Building Appcelerator Titanium apps with Nix

Last month, I have been working on quite a lot of things. One of the things I did was improving the Nix function that builds Titanium SDK applications. In fact, it was in Nixpkgs for quite a while already, but I have never written about it on my blog, apart from a brief reference in an earlier blog post about Hydra.

The reason that I have decided to write about this function is because the process of getting Titanium applications deployable with Nix is quite painful (although I have managed to do it) and I want to report about my experiences so that these issues can be hopefully resolved in the future.

Although I have a strong opinion on certain aspects of Titanium, this blog post is not to discuss about the development aspects of the Titanium framework. Instead, the focus is on getting the builds of Titanium apps automated.

What is Titanium SDK?


Titanium is an application framework developed by Appcelerator, which purpose is to enable rapid development of mobile apps for multiple platforms. Currently, Titanium supports iOS, Android, Tizen, Blackberry and mobile web applications.

With Titanium, developers use JavaScript as an implementation language. The JavaScript code is packaged along with the produced app bundles, deployed to an emulator or device and interpreted there. For example, on Android Google's V8 JavaScript runtime is used, and on iOS Apple's JavaScriptCore is used.

Besides using JavaScript code, Titanium also provides an API supporting database access and (fairly) cross platform GUI widgets that have a (sort of) native look on each platform.

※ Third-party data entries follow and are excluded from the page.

(** A map of the object has the definition declared at its place; where the
    rest must be zero, it is. *)
Lemma opened_map m i d : m ∈ maps o -> ds !! i = Some d -> declared_ok d -> m_offset m = sizeof_declared_map * Z.of_nat i ->
  m_fd m = -1 /\ m_def m = known_part d /\ (Z.land flags MAPS_RELAX_COMPAT = 0 -> inner_map_idx d = 0 /\ numa_node d = 0).
Proof using Hopen Hsection Hcount.
  intros Hm Hd Hok Hoff. destruct (oo_maps _ _ _ _ Hopen) as [symtab Hmaps]. unfold maps_of in Hmaps.
  destruct (Z.ltb_spec (maps_shndx (o_efile o)) 0) as [|_]; [rewrite Hmaps in Hm; inversion Hm|].
  destruct Hmaps as (syms & data & _ & Ed & [(ms & Hp & Hall) _ _]). rewrite Hsection in Ed. injection Ed as <-.
  rewrite Hp in Hm. apply list_elem_of_lookup in Hm as [j Hj].
  destruct (Forall2_lookup_r _ _ _ _ _ Hall Hj) as (sym & Hsym & (_ & _ & [Mfd _ _ Mdef] & Hx)).
  assert (zlen (map_syms elf syms (maps_shndx (o_efile o))) = zlen ds) as En.
  { unfold zlen. rewrite (Forall2_length _ _ _ Hall), <- (Permutation_length Hp), Hcount. done. }
  assert (0 < zlen ds) as Hpos by (apply lookup_lt_Some in Hd; unfold zlen; lia).
  rewrite zlen_section, En, Z.div_mul in Mdef, Hx by lia. change (Z.to_nat (Z.min sizeof_declared_map 20)) with 20%nat in Mdef.
  assert (maps_section e ds = maps_section e (take i ds) ++ declared_bytes e d ++ maps_section e (drop (S i) ds)) as Es.
  { rewrite <- (take_drop_middle _ _ _ Hd) at 1. unfold maps_section. by rewrite flat_map_app. }
  assert (m_offset m = zlen (maps_section e (take i ds))) as Eo.
  { rewrite zlen_section, Hoff. unfold zlen. rewrite length_take. apply lookup_lt_Some in Hd. do 2 f_equal. lia. }
  rewrite Es, Eo, declared_known in Mdef by done. split; [done|]. split; [by injection Mdef|]. intros Hs%Z.eqb_eq.
  destruct (Hx Hs ltac:(done)) as (bs & Eb & Hz). rewrite Es, Eo in Eb. change (Z.to_nat (sizeof_declared_map - sizeof_bpf_map_def)) with 8%nat in Eb.
  rewrite declared_rest in Eb. injection Eb as <-. apply (words_zero e [inner_map_idx d; numa_node d]) in Hz.
  - rewrite !list.Forall_cons in Hz. tauto.
  - unfold declared_ok, declared_words in Hok. rewrite !list.Forall_cons in Hok. destruct Hok as (_ & _ & _ & _ & _ & H6 & H7 & _). rewrite !list.Forall_cons. by split_and!.
Qed.
End opened.

(** ** Loading the program *)

(** C3. The library never loads an object that declares [connections_table], whoever
    declares what else: what it asks the kernel for is what the program's section
    says, a trie without [BPF_F_NO_PREALLOC], and a kernel creates tries only
    with it.  The error is that of a load that failed, and nothing is left open;
    only unsound BTF information can make the call leave its objects instead. *)
Theorem connections_table_refused {K : Type} `{KernelLaws bpf_insn K} e alloc btf_alloc `{QsortLaws} `{ElfFiles} bpf_load_btf
  load_alloc sys_alloc junk junk_log fuel attr file elf o (k : K) ds i m :
  (forall a (k : K), mc_map_type a = BPF_MAP_TYPE "LPM_TRIE" -> Z.land (mc_map_flags a) BPF_F_NO_PREALLOC = 0 ->
    exists errno k', sys_map_create a k = (Err errno, k')) ->
  xa_file attr = Some file -> bpf_object__elf_init file [] = Ok elf ->
  (forall idx scn data, elf_getscn elf idx = Some scn -> scn_data scn = Some data -> zlen data < 2 ^ 31) ->
  open_object e alloc btf_alloc bpf_load_btf file [] (bpf_prog_type__needs_kver (xa_prog_type attr)) 0 = Some (Ok o) ->
  (forall b, o_btf o = Some b -> fd b = -1 \/ 0 <= fd b /\ fd b ∈ open_fds k) ->
  Forall (fun p => NoDup (relo_insn <$> relocs p)) (programs o) ->
  (forall (a : prog_load_attr bpf_insn) (k : K), exists r k', sys_bpf_prog_load fuel a k = Some (r, k') /\
    0 <= an_func_rec r /\ 0 <= an_line_rec r) ->
  (scn ← elf_getscn elf (maps_shndx (o_efile o)); scn_data scn) = Some (maps_section e ds) -> length (maps o) = length ds ->
  ds !! i = Some connections_table -> m ∈ maps o -> m_offset m = sizeof_declared_map * Z.of_nat i ->
  match bpf_prog_load_xattr e alloc btf_alloc bpf_load_btf load_alloc sys_alloc junk junk_log fuel attr k with
  | Some (Ok _, _) => False
  | Some (Err err, k') => load_refused attr o k err k'
  | None => has_btf o /\ ~ btf_sound e o
  end.
Proof.
  intros Htrie Ef Ee Hsmall Eo Hbtf Hreloc Hfuel Hsec Hcount Hd Hm Hoff.
  pose proof Eo as Eo'. unfold open_object in Eo'. rewrite Ee in Eo'. destruct elf_version; [|done]. cbn [negb] in Eo'.
  destruct (open_opened e alloc btf_alloc elf bpf_load_btf _ 0 o Hsmall Eo') as [Hopen _].
  assert (declared_ok connections_table) as Hok by (repeat constructor; vm_compute; congruence).
  destruct (opened_map e elf 0 o ds Hopen Hsec Hcount m i _ Hm Hd Hok Hoff) as (Hfd & Hdef & _).
  pose proof (prog_load_xattr_run e alloc btf_alloc bpf_load_btf load_alloc sys_alloc junk junk_log fuel attr file elf o k
    Ef Ee Hsmall Eo Hbtf Hreloc Hfuel) as Hr.
  destruct (bpf_prog_load_xattr _ _ _ _ _ _ _ _ _ _ _) as [[[[o' fd]|err] k']|]; [|exact Hr..].
  apply list_elem_of_lookup in Hm as [j Hj].
  destruct (ol_maps _ _ _ (ld_loaded _ _ _ _ _ _ Hr) j (typed_map attr m)) as (m' & _ & Hc).
  { change (maps (typed_object attr o)) with (typed_map attr <$> maps o). by rewrite list_lookup_fmap, Hj. }
  assert (m_fd (typed_map attr m) = -1 /\ m_def (typed_map attr m) = known_part connections_table) as [Hfd' Hdef']
    by (unfold typed_map; by destruct (bpf_map__is_offload_neutral m)).
  destruct (mc_granted _ _ Hc ltac:(lia)) as (a & k1 & k2 & Ea & Ht & _ & _ & _ & Hfl & _). rewrite Hdef' in Ht, Hfl.
  destruct (Htrie a k1 Ht ltac:(by rewrite Hfl)) as (errno & k3 & E3). congruence.
Qed.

Titanium is not a write once run anywhere approach when it comes to cross platform support, but claims that 60-90% of the app code can be reused among platforms.

Finally, the Titanium Studio software distribution is proprietary software, but most of its underlying components (including the Titanium SDK) are free and open-source software available under the Apache Software License. As far as I can see, the Nix function that I wrote does not depend on any proprietary components, besides the Java Development Kit.

Packaging the Titanium CLI


The first thing that needs to be done to automate Titanium builds is being able to build stuff from the command-line. Appcelerator provides a command-line utility (CLI) that is specifically designed for this purpose and is provided as a Node.js package that can be installed through the NPM package manager.

Packaging NPM stuff in Nix is actually quite straight forward and probably the easiest part of getting the builds of Titanium apps automated. Simply adding titanium to the list of node packages (pkgs/top-level/node-packages.json) in Nixpkgs and running npm2nix, a utility developed by Shea Levy that automatically generates Nix expressions for any node package and all their dependencies, did the job for me.

Packaging the Titanium SDK


The next step is packaging the Titanium SDK that contains API libraries, templates and build script plugins for each target platform. The CLI supports multiple SDK versions at the same time and requires at least one version of an SDK installed.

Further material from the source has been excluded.